A lot of our readers, on the other hand, fall firmly into the mix-and-match-components camp, preferring to hand-select individual pieces to perform each step of the audio decoding, processing, control, and amplification chain separately.
And others still fall somewhere in the middle.
So, in an audio world where the trend is in the direction of fewer boxes doing more and more things, it’s heartening to see that products like Naim’s NAIT 5si are still being made for those who prefer such a solution. Yes, the NAIT 5si is an integrated amp, which puts it on the poo-poo list of folks who would never abide volume control, source selection, and amplification being included in one box. But for those who aren’t quite so dedicated to the concept of full-blown component specialization, the NAIT 5si is a compelling component, to be sure.
It features four analog audio inputs, with your choice of DIN and line-level RCA connections for two of them, and RCA only for the other two (one input also has an analog output for those wanting to connect recordable devices). It delivers 60 watts of Class AB amplification per channel (into 8 ohms) and sports a quarter-inch headphone output with unspecified power. And that’s really sort of the beginning and end of the I/O discussion.
In other words, it’s very much the successor to the original NAIT (which, by the way, stands for Naim Audio InTegrated amplifier, just in case you were worried I was yelling at you) from way back in the 1980s. And the intentions are very much the same — to provide a relatively low-cost but high-performance integrated amp that’s both minimalist and bulletproof — although of course technology has evolved a lot in the intervening decades.
The NAIT 5si is certainly a lot sexier than the original NAIT, with its sleek design and lack of chrome. And it’s a little better equipped in terms of inputs. But what I think I like most about this $1,895 integrated amp is that it’s a bit of a tabula rasa. You want a full-on digital audio system with mobile app control and access to every streaming service and library ecosystem known to man and Wookiee? You can plug in your streamer/DAC of choice and you’ve got all that. Want a purely analog system built around a turntable? Add a powered phono preamp and you’re good to go. Either way, what you’re going to end up with (once everything is decoded and processed or EQ’d and boosted) is smooth and stable volume control and enough amplification to drive most speakers to satisfying levels.

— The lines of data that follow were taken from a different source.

(** * State-name cleaning for the UIDAI datasets

    A shallow embedding of [data_preprocessing_scripts/clean_state_names.py]
    and the properties of its normaliser, alias table, column cleaner,
    backup step and batch driver. *)

From Stdlib Require Import ZArith Ascii String DecimalString Lia.
From stdpp Require Import base option list strings gmap.

Local Open Scope Z_scope.

(** ** Python [str] values

    A Python [str] is modelled by a Rocq [string] whose characters are the
    code points U+0000..U+00FF, which covers the transliterated Latin text
    the table is written in.  Every method below follows CPython on that
    range. *)

Module PyStr.

(** [str.isspace] for one character: TAB..CR, FS..US, SPACE, NEL, NBSP. *)
Definition isspace (c : ascii) : bool :=
  let n := N_of_ascii c in
  ((9 <=? n) && (n <=? 13) || (28 <=? n) && (n <=? 32)
   || (n =? 133) || (n =? 160))%N.

(** [str.lower] for one character: A-Z and the Latin-1 capitals
    U+00C0..U+00DE (the multiplication sign U+00D7 excepted). *)
Definition lower_char (c : ascii) : ascii :=
  let n := N_of_ascii c in
  if ((65 <=? n) && (n <=? 90)
      || (192 <=? n) && (n <=? 222) && negb (n =? 215))%N
  then ascii_of_N (n + 32) else c.

Fixpoint lower (s : string) : string :=
  match s with
  | EmptyString => EmptyString
  | String c s' => String (lower_char c) (lower s')
  end.

Fixpoint lstrip (s : string) : string :=
  match s with
  | EmptyString => EmptyString
  | String c s' => if isspace c then lstrip s' else s
  end.

Definition rstrip (s : string) : string :=
  String.rev (lstrip (String.rev s)).

(** [s.strip()] *)
Definition strip (s : string) : string := rstrip (lstrip s).

(** [s.split()]: the maximal runs of non-whitespace characters, in order.
    [cur] is the run being read, reversed. *)
Fixpoint split_go (cur : string) (s : string) : list string :=
  match s with
  | EmptyString =>
      match cur with EmptyString => [] | _ => [String.rev cur] end
  | String c s' =>
      if isspace c
      then match cur with
           | EmptyString => split_go EmptyString s'
           | _ => String.rev cur :: split_go EmptyString s'
           end
      else split_go (String c cur) s'
  end.

Definition split (s : string) : list string := split_go EmptyString s.

(** [sep.join(parts)] *)
Fixpoint join (sep : string) (parts : list string) : string :=
  match parts with
  | [] => EmptyString
  | [p] => p
  | p :: rest => p +:+ sep +:+ join sep rest
  end.

Fixpoint startswith (s prefix : string) : bool :=
  match prefix, s with
  | EmptyString, _ => true
  | String p prefix', String c s' =>
      if Ascii.eqb p c then startswith s' prefix' else false
  | String _ _, EmptyString => false
  end.

(** [s.replace(old, new)] for a non-empty [old]: leftmost, non-overlapping
    matches.  [skip] counts the characters of a match still to be passed. *)
Fixpoint replace_go (old new : string) (skip : nat) (s : string) : string :=
  match s with
  | EmptyString => EmptyString
  | String c s' =>
      match skip with
      | S k => replace_go old new k s'
      | O =>
          if startswith s old
          then new +:+ replace_go old new (Nat.pred (String.length old)) s'
          else String c (replace_go old new O s')
      end
  end.

(** With an empty [old], Python inserts [new] before every character and
    at the end. *)
Fixpoint intersperse (new : string) (s : string) : string :=
  match s with
  | EmptyString => new
  | String c s' => new +:+ String c (intersperse new s')
  end.

Definition replace (s old new : string) : string :=
  match old with
  | EmptyString => intersperse new s
  | _ => replace_go old new O s
  end.

(** [str(z)] for an integer. *)
Definition of_Z (z : Z) : string := NilZero.string_of_int (Z.to_int z).

End PyStr.

(** ** Cells of a column

    [clean_state_name] looks at its argument only through [pd.isna] and
    [str]; a cell is modelled accordingly. *)

Inductive cell : Type :=
  | NaN                     (* a missing value: NaN, None, pd.NA *)
  | Str (s : string)        (* a Python str *)
  | Int (z : Z)             (* an integer *)
  | Obj (repr : string).    (* any other scalar, given by the text [str] returns *)

#[global] Instance cell_eq_dec : EqDecision cell.
Proof. solve_decision. Defined.

(** [pd.isna(state_value)] *)
Definition isna (state_value : cell) : bool :=
  match state_value with NaN => true | _ => false end.

(** [str(state_value)] *)
Definition str (state_value : cell) : string :=
  match state_value with
  | NaN => "nan"
  | Str s => s
  | Int z => PyStr.of_Z z
  | Obj repr => repr
  end.
Lemma has_char_dot_to_space (s : string) : has_char "." (map_chars dot_to_space s) = false.
Proof.
  induction s as [|c s IH]; [reflexivity|]. cbn [has_char map_chars]. rewrite IH, orb_false_r.
  unfold dot_to_space. destruct (c =? ".")%char eqn:E; [reflexivity|].
  rewrite Ascii.eqb_sym. exact E.
Qed.

(** *** [no_ice] under the transformations of [sanitize_name] *)

Lemma no_ice_cons (b : bool) (c : ascii) (s : string) :
  no_ice b (String c s) = (b || none_b (ice_match (String c s))) && no_ice (is_word c) s.
Proof. reflexivity. Qed.

Lemma ice_match_nonword (c : ascii) (x : string) : is_word c = false -> ice_match (String c x) = None.
Proof.
  intros Hc. destruct (nonword_not_ice c Hc) as [HI _].
  destruct x as [|c2 [|e rest]]; [reflexivity|reflexivity|]. simpl. rewrite HI. reflexivity.
Qed.

Section CharMap.
Variable h : ascii -> ascii.
Hypothesis Hw : forall c, is_word (h c) = is_word c.
Hypothesis Hd : forall c, is_digit (h c) = is_digit c.
Hypothesis Hu : forall c, is_word c = true -> to_upper (h c) = to_upper c.

Lemma eqb_ice_map (c : ascii) :
  (to_upper (h c) =? "I")%char = (to_upper c =? "I")%char /\
  (to_upper (h c) =? "C")%char = (to_upper c =? "C")%char /\
  (to_upper (h c) =? "E")%char = (to_upper c =? "E")%char.
Proof.
  destruct (is_word c) eqn:E.
  - rewrite (Hu c E). auto.
  - assert (E' : is_word (h c) = false) by (rewrite Hw; exact E).
    destruct (nonword_not_ice c E) as (H1 & H2 & H3).
    destruct (nonword_not_ice (h c) E') as (H1' & H2' & H3').
    rewrite H1, H2, H3, H1', H2', H3'. auto.
Qed.

Lemma after_digits_map (t : string) :
  none_b (ice_after_digits (map_chars h t)) = none_b (ice_after_digits t).
Proof.
  induction t as [|d t IH]; [reflexivity|]. simpl.
  rewrite Hd, Hw. destruct (is_digit d); [exact IH|]. destruct (is_word d); reflexivity.
Qed.

Lemma ice_match_map (x : string) : none_b (ice_match (map_chars h x)) = none_b (ice_match x).
Proof.
  destruct x as [|i [|c [|e rest]]]; [reflexivity|reflexivity|reflexivity|].
  simpl. destruct (eqb_ice_map i) as [-> _]. destruct (eqb_ice_map c) as [_ [-> _]].
  destruct (eqb_ice_map e) as [_ [_ ->]].
  destruct ((to_upper i =? "I")%char && (to_upper c =? "C")%char && (to_upper e =? "E")%char);
    [apply after_digits_map|reflexivity].
Qed.

Lemma no_ice_map (b : bool) (x : string) : no_ice b (map_chars h x) = no_ice b x.
Proof.
  revert b. induction x as [|c x IH]; intros b; [reflexivity|].
  change (map_chars h (String c x)) with (String (h c) (map_chars h x)).
  rewrite !no_ice_cons. change (String (h c) (map_chars h x)) with (map_chars h (String c x)).
  rewrite ice_match_map, Hw, IH. reflexivity.
Qed.

End CharMap.

Lemma no_ice_upper (b : bool) (x : string) : no_ice b (upper x) = no_ice b x.
Proof.
  apply no_ice_map; [exact is_word_to_upper|exact is_digit_to_upper|intros c _; apply to_upper_idem].
Qed.

Lemma no_ice_title (x : string) : no_ice false (title x) = no_ice false x.
Proof.
  rewrite <- (no_ice_upper false (title x)), <- (no_ice_upper false x).
  unfold title. rewrite upper_title_go. reflexivity.
Qed.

Given the relatively sparsity of inputs, connecting the NAIT 5si is of course a rather straightforward process, at least in the physical domain. For a source, I used Sony’s great-for-the-price UDA-1, running its line-level outputs to the CD input of the NAIT 5si. I then connected the speaker level outputs of the NAIT 5si to a pair of Focal Chora 826 Three-Way Floorstanding Loudspeakers (reviewed here) with a set of pre-terminated ELAC Sensible Speaker Cables. Thankfully, the banana plugs of the ELAC cables slipped right into the terminals of the NAIT 5si just fine, although I suspect Naim would prefer that you use its own proprietary dual-banana terminals. Either way, bare wire and spade connections aren’t an option.
You’d think that would be it, but the NAIT 5si actually has a bit by way of customization and programming capabilities, despite its apparent simplicity. You can configure automatic input switching easily via the included NARCOM 5 remote control (or handset, as Naim calls it), as well as AV bypass not so easily via a similar process. Both require you to refer to the instruction manual to decipher what different flashing lights on the front panel mean, and which button to press when, which is understandable given that the NAIT 5si includes no screen or app functionality and minimalist physical controls.
The remote also provides buttons aplenty to control CD players, tuners, and other source components you may have plugged into the NAIT 5si, but since the remote can’t be user-programmed, it only works with Naim components. Using the NARCOM 5 with the NAIT 5si may cause some slight confusion with some users at first, given that — for example — the remote has balance buttons and the integrated amp supports no such functionality. But overall, it’s a beautifully built and well-laid-out remote, and my only objective complaint about is that I wish the volume buttons were a little more prominent and distinct.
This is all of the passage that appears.